We cannot expect order to emerge from the state’s issuance of laws and rules that are too complicated to understand and too numerous to track. As complexity theory clearly shows, the application of simple, local rules produces orderly systems. With this new science, we can better understand why top-down, state-enforced plans to benefit society have failed and why any other plan — no matter how brilliant — will fail as well.
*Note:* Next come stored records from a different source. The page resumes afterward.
Lemma handle_forward_after c a :
  forwardable a → NoDup (fs_identifier <$> ft_streams c) → uN 32 (new_cumulative_tsn c) →
  0 < dist32 (peer_last_tsn a) (new_cumulative_tsn c) < 2 ^ 31 →
  holds False (handle_forward_tsn c) (λ _, forwarded c a)
    (λ e a', forwarded c a a' ∧ e = ErrReceiveBufferExhausted ∧ max_receive_buffer_size a <= held_bytes a) a.
Proof.
  intros [[Hq Hb _] Hu Huse Hcnt] Hnd Hcu Hd. pose proof (inv_base _ _ Hq) as Hbu. unfold handle_forward_tsn. apply holds_bind, holds_self.
  rewrite Huse. cbn [negb]. assert (sna32lte (new_cumulative_tsn c) (peer_last_tsn a) = false) as -> by (clear -Hbu Hcu Hd; sna).
  apply holds_bind, holds_modify. match goal with |- holds _ _ _ _ ?x => set (a1 := x) end.
  assert (undisturbed a1) as Hu1 by (by destruct Hu).
  pose proof (streams_forwarded c a1 Hnd Hu1) as Hst. unfold holds in Hst at 1 |- *. unfold mbind, M_bind in Hst |- *.
  destruct (for_each _ _ a1) as [[] a2| | |]; try done. destruct (apply_unordered_forward_tsn_to_current_streams _ a2) as [[] a3| | |]; try done.
  destruct Hst as (m & H3 & Hm). pose proof (restreamed_undisturbed _ _ _ _ H3 Hu1) as Hu3.
  unfold reevaluate_pending_reset_requests, mbind, M_bind, gets, values. rewrite (ud_requests _ Hu3), entries_empty. cbn [fmap list_fmap reevaluate_requests].
  unfold mret at 1, M_ret at 1.
  assert (peer_last_tsn a3 = new_cumulative_tsn c ∧ payload_queue a3 = pop_up_to (payload_queue a) (new_cumulative_tsn c) ∧ streams a3 = m ∧
    events a3 = events a ++ (wake_event <$> filter (λ f, wakes (streams a) f = true) (ft_streams c))) as (Ep & Eq & Es & Ee) by (by rewrite H3).
  destruct (pop_up_to_receives _ _ _ Hq Hb Hcu Hd) as (Hq1 & Hb1 & _).
  pose proof (acknowledge_receives a3 false) as Hack. rewrite Ep, Eq in Hack. specialize (Hack Hq1 Hb1 Hu3).
  assert (queued_bytes a3 <= held_bytes a) as Hheld.
  { unfold queued_bytes. rewrite Es. apply (held_shrunk a m (skips c)); [done| |done]. intros id q H0. unfold skips.
    pose proof (skip_ordered_bytes (target (ft_streams c) id) q H0) as H1. pose proof (forward_unordered_bytes _ (new_cumulative_tsn c) (proj1 H1)). lia. }
  assert (queued_bytes a3 < 2 ^ 32) as Hlt by (destruct Hcnt as [_ H]; unfold held_bytes in Hheld; lia).
  assert (max_receive_buffer_size a3 = max_receive_buffer_size a) as Em by (by rewrite H3).
  assert (∀ a', silently a3 a' → forwarded c a a') as Hdone.
  { intros a' ([Hdr Hb' Hu'] & Es' & Ee' & _). rewrite Ep, Eq in Hdr. destruct (jump_drained _ _ _ _ _ Hq Hb Hcu Hd Hdr) as [Hp Ha].
    split; [|done|done| |by rewrite Es', Es|by rewrite Ee', Ee].
    - split; [apply (po_inv _ _ _ _ (dr_popped _ _ _ _ Hdr))|done|apply (dr_stops _ _ _ _ Hdr)].
    - intros t Ht. rewrite would_ack_self. unfold would_ack. by apply Ha. }
  specialize (Hack Hlt). unfold holds in Hack. destruct (handle_peer_last_tsn_and_acknowledgement false a3); try done; [by apply Hdone|].
  destruct Hack as (Hsil & Hmax & ->). split; [by apply Hdone|]. split; [done|]. lia.
Qed.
In Complex Adaptive Systems, John Miller and Scott Page suggest applying “keep it simple, stupid” (KISS) to the formulation of rules to bring about order. Scientific modeling seeks to find the simplest rule by removing all the unneeded parts. Modeling is like stone carving: the art is in removing what you don’t need.17
In The Social Order of the Underworld, David Skarbek illustrates how convicts develop their own rules of conduct that become far more effective in maintaining order than top-down prison rules. Prison guards rely on such self-imposed arrangements to govern affairs and adjudicate disputes between them.18 If hardened criminals were isolated on a remote island without rules or guards, contrary to expectations, rules of conduct would emerge to govern their behavior. They would enforce contracts and recognize property rights. The ability of prisoners to defy prison authorities and live by their own rules of conduct has led to the adage, “The cons run the joint.” In “running the joint,” inmates construct a society unto itself and establish their own moral order.19 Such a bottom-up emerging order belies Hobbes’s grim view of man’s state of nature.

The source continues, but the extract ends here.